TASK STATEMENT: Find the line containing "destruct (ResolveExpiry _", then output it and every line after it through the end of the listing below, exactly as written.

________

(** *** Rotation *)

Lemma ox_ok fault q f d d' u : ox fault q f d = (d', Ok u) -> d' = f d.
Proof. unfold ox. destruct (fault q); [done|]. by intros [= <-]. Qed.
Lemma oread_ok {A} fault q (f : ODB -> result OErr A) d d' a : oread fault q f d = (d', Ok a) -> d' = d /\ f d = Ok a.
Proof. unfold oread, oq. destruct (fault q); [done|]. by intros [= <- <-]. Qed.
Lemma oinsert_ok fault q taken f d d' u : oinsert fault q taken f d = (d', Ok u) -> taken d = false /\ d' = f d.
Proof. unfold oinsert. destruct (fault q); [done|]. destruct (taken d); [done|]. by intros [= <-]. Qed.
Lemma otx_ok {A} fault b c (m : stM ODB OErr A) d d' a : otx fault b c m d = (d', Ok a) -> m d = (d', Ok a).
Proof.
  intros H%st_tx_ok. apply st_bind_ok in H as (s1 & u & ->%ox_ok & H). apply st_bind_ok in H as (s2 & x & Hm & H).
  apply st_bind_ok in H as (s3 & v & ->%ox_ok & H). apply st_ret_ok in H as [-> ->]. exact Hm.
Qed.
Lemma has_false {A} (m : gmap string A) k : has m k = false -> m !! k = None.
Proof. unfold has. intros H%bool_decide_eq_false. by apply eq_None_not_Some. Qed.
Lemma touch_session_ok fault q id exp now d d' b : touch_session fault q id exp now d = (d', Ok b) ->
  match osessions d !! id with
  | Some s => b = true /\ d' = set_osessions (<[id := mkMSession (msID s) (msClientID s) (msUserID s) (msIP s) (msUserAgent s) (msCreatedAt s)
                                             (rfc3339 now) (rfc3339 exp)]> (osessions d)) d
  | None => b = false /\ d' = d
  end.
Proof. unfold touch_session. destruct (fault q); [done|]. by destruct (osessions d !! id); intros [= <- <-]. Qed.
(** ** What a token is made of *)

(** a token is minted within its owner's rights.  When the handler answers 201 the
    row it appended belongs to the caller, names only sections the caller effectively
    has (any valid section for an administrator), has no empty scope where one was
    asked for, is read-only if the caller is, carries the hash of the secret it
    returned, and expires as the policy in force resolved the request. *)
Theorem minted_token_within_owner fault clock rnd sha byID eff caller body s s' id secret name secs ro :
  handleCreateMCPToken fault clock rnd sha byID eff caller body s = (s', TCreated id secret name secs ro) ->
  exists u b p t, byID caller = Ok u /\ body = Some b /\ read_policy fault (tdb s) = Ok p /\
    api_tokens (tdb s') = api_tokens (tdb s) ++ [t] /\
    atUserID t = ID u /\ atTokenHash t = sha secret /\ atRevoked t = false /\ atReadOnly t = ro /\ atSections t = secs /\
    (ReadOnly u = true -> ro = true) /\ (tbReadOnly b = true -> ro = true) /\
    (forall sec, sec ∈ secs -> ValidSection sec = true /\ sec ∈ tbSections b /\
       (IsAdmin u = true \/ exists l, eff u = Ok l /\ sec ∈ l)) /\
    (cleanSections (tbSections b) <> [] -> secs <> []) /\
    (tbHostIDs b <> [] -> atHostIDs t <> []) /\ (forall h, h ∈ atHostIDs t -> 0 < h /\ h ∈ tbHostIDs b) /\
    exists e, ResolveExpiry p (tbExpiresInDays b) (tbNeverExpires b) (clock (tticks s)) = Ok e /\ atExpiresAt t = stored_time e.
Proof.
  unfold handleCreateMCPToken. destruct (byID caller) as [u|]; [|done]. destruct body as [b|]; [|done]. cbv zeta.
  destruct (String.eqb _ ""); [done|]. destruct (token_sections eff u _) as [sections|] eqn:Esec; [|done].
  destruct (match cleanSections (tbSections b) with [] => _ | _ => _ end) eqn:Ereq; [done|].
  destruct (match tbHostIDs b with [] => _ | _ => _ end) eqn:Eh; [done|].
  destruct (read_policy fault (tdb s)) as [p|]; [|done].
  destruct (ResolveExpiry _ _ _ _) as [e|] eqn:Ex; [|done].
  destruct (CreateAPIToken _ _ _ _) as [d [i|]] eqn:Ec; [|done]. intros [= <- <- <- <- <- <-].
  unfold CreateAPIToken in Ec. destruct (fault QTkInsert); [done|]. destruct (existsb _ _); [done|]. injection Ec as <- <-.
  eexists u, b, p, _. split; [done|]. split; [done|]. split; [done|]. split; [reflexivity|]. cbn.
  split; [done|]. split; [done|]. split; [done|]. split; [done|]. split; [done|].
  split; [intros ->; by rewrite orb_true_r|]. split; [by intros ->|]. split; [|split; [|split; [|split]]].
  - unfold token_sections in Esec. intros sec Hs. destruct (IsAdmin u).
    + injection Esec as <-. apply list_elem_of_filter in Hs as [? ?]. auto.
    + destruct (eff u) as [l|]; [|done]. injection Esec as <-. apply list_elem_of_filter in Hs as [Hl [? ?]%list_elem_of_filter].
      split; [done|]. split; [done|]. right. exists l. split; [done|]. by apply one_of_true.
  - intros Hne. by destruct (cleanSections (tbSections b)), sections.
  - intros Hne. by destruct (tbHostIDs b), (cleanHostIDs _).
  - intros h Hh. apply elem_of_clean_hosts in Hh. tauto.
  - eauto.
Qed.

________

WRITTEN REPLY:
  destruct (ResolveExpiry _ _ _ _) as [e|] eqn:Ex; [|done].
  destruct (CreateAPIToken _ _ _ _) as [d [i|]] eqn:Ec; [|done]. intros [= <- <- <- <- <- <-].
  unfold CreateAPIToken in Ec. destruct (fault QTkInsert); [done|]. destruct (existsb _ _); [done|]. injection Ec as <- <-.
  eexists u, b, p, _. split; [done|]. split; [done|]. split; [done|]. split; [reflexivity|]. cbn.
  split; [done|]. split; [done|]. split; [done|]. split; [done|]. split; [done|].
  split; [intros ->; by rewrite orb_true_r|]. split; [by intros ->|]. split; [|split; [|split; [|split]]].
  - unfold token_sections in Esec. intros sec Hs. destruct (IsAdmin u).
    + injection Esec as <-. apply list_elem_of_filter in Hs as [? ?]. auto.
    + destruct (eff u) as [l|]; [|done]. injection Esec as <-. apply list_elem_of_filter in Hs as [Hl [? ?]%list_elem_of_filter].
      split; [done|]. split; [done|]. right. exists l. split; [done|]. by apply one_of_true.
  - intros Hne. by destruct (cleanSections (tbSections b)), sections.
  - intros Hne. by destruct (tbHostIDs b), (cleanHostIDs _).
  - intros h Hh. apply elem_of_clean_hosts in Hh. tauto.
  - eauto.
Qed.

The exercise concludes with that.